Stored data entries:

************

Definition mm_init : M bool :=
  do ptr <- mm_sbrk (align (4 * w));
  head_init ;;
  make_hf (incr ptr 8) (2 * w) 0 1 ;;
  make_epi (incr ptr (3 * w)) ;;
  if ptr =? 0 then ret false else ret true.

Definition allocate (ptr block_size : Z) : M Z :=
  do total_size <- get_size ptr;
  let newblock_size := wrap (total_size - block_size) in
  (if newblock_size >=? 4 * w then
     let end_hptr := incr ptr block_size in
     do end_fptr <- get_f ptr;
     do pa <- get_prev_alloc ptr;
     make_h ptr block_size pa 1 ;;
     make_h end_hptr newblock_size 1 0 ;;
     make_f end_fptr newblock_size 0 ;;
     addnode (h2n end_hptr)
   else
     do pa <- get_prev_alloc ptr;
     make_h ptr total_size pa 1 ;;
     set_prev_alloc (incr ptr total_size) ;;
     ret tt) ;;
  ret (incr ptr w).

(** The do-while of [get_freeblock] over one list, with a traversal budget:
    [Some x] when a fitting node was found and unlinked. *)
Fixpoint get_freeblock_loop (fuel : nat) (block_size i x : Z)
  : M (option Z) :=
  match fuel with
  | O => fun _ => Timeout
  | S f =>
      let header := n2h x in
      do sz <- get_size header;
      if sz >=? block_size then
        removenode x i ;;
        ret (Some x)
      else
        do x' <- load (next_field x);
        do h <- get_head i;
        if x' =? h then ret None
        else get_freeblock_loop f block_size i x'
  end.

(** The for loop of [get_freeblock]: [n] classes remain, starting at [i]. *)
Fixpoint get_freeblock_from (n : nat) (fuel : nat) (block_size i : Z)
  : M Z :=
  match n with
  | O => ret 0
  | S n' =>
      do h <- get_head i;
      if h =? 0 then get_freeblock_from n' fuel block_size (i + 1)
      else
        do r <- get_freeblock_loop fuel block_size i h;
        match r with
        | Some x => ret x
        | None => get_freeblock_from n' fuel block_size (i + 1)
        end
  end.

Definition get_freeblock (block_size : Z) : M Z :=
  let index := get_index block_size in
  do fuel <- traversal_budget;
  get_freeblock_from (Z.to_nat (maxindex - index)) fuel block_size index.

Definition extend (block_size : Z) : M Z :=
  do hi <- mm_heap_hi;
  do prev_alloc <- get_prev_alloc (decr hi (w - 1));
  do new_ptr <- mm_sbrk block_size;
  (if new_ptr =? 0 then ret tt
   else
     make_h (decr new_ptr w) block_size prev_alloc 1 ;;
     make_epi (incr new_ptr (wrap (block_size - w))) ;;
     ret tt) ;;
  ret new_ptr.

Definition finder (ptr block_size : Z) : M Z :=
  do freeblock <- get_freeblock block_size;
  if freeblock =? 0 then extend block_size
  else
    let ptr := n2h freeblock in
    allocate ptr block_size.

Definition malloc (size : Z) : M Z :=
  do lo <- mm_heap_lo;
  let ptr := incr lo 8 in
  finder ptr (normalize size).

Definition free (ptr : Z) : M unit :=
  if ptr =? 0 then ret tt
  else free_hf (n2h ptr) ;; ret tt.

Definition realloc (oldptr size : Z) : M Z :=
  if oldptr =? 0 then malloc size
  else if size =? 0 then free oldptr ;; ret 0
  else
    do newptr <- malloc size;
    do oldsize <- get_size (decr oldptr w);
    let minsize := if size >? oldsize then oldsize else size in
    memcpy newptr oldptr minsize ;;
    ret newptr.

Definition calloc (nmemb size : Z) : M Z :=
  let size := wrap (size * nmemb) in
  do ptr <- malloc size;
  (if ptr =? 0 then ret tt else memset ptr 0 size ;; ret tt) ;;
  ret ptr.

(** [aligned]: the pointer, as a [size_t], is a fixed point of [align]. *)
Definition aligned (p : Z) : bool := align p =? p.

(** [in_heap]: between the provider's two bounds, both inclusive. *)
Definition in_heap (p : Z) : M bool :=
  do hi <- mm_heap_hi;
  do lo <- mm_heap_lo;
  ret ((p <=? hi) && (p >=? lo)).

(** ** A first scenario, for evaluation *)

(** A provider whose region starts at [lo] and may grow to [lo + room]. *)
Definition fresh (lo room : Z) : mstate :=
  MState lo lo (lo + room) ∅ [].

(** * The heap as a sequence of blocks *)

(** The header word of a block: size in bits 4 and up, [prev_alloc] in
    bit 1, [alloc] in bit 0. *)
Definition hdr (sz : Z) (pa al : bool) : Z := sz + 2 * Z.b2z pa + Z.b2z al.

(** A block of the tiling: its size and whether it is allocated. *)
Definition block : Type := (Z * bool)%type.

Fixpoint total (bs : list block) : Z :=
  match bs with
  | [] => 0
  | b :: r => fst b + total r
  end.

(** The allocation bit the header following [bs] must record. *)
Fixpoint last_alloc (pa : bool) (bs : list block) : bool :=
  match bs with
  | [] => pa
  | b :: r => last_alloc (snd b) r
  end.

(** [seg m a pa bs]: the blocks [bs] are laid out in [m] from address [a],
    the first one recording [pa] as its predecessor's allocation bit; sizes
    are multiples of 16, at least 32, and free blocks end with a footer. *)
Fixpoint seg (m : gmap Z Z) (a : Z) (pa : bool) (bs : list block) : Prop :=
  match bs with
  | [] => True
  | (sz, al) :: r =>
      load64 m a = hdr sz pa al /\
      32 <= sz /\ sz mod 16 = 0 /\
      (al = false -> load64 m (a + sz - 8) = sz) /\
      seg m (a + sz) al r
  end.

(** [block_at a bs h sz al]: in the layout of [bs] from [a], a block of
    size [sz] and allocation bit [al] starts at [h]. *)
Fixpoint block_at (a : Z) (bs : list block) (h sz : Z) (al : bool) : Prop :=
  match bs with
  | [] => False
  | (s0, a0) :: r =>
      (h = a /\ sz = s0 /\ al = a0) \/ block_at (a + s0) r h sz al
  end.

(** The addresses of the blocks laid out from [a]. *)
Fixpoint block_addrs (a : Z) (bs : list block) : list Z :=
  match bs with
  | [] => []
  | b :: r => a :: block_addrs (a + fst b) r
  end.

************

§ To do
What belongs in the answer is each line of the data that has the word "blocks".

§ Answer to this exercise
(** * The heap as a sequence of blocks *)
(** [seg m a pa bs]: the blocks [bs] are laid out in [m] from address [a],
    are multiples of 16, at least 32, and free blocks end with a footer. *)
(** The addresses of the blocks laid out from [a]. *)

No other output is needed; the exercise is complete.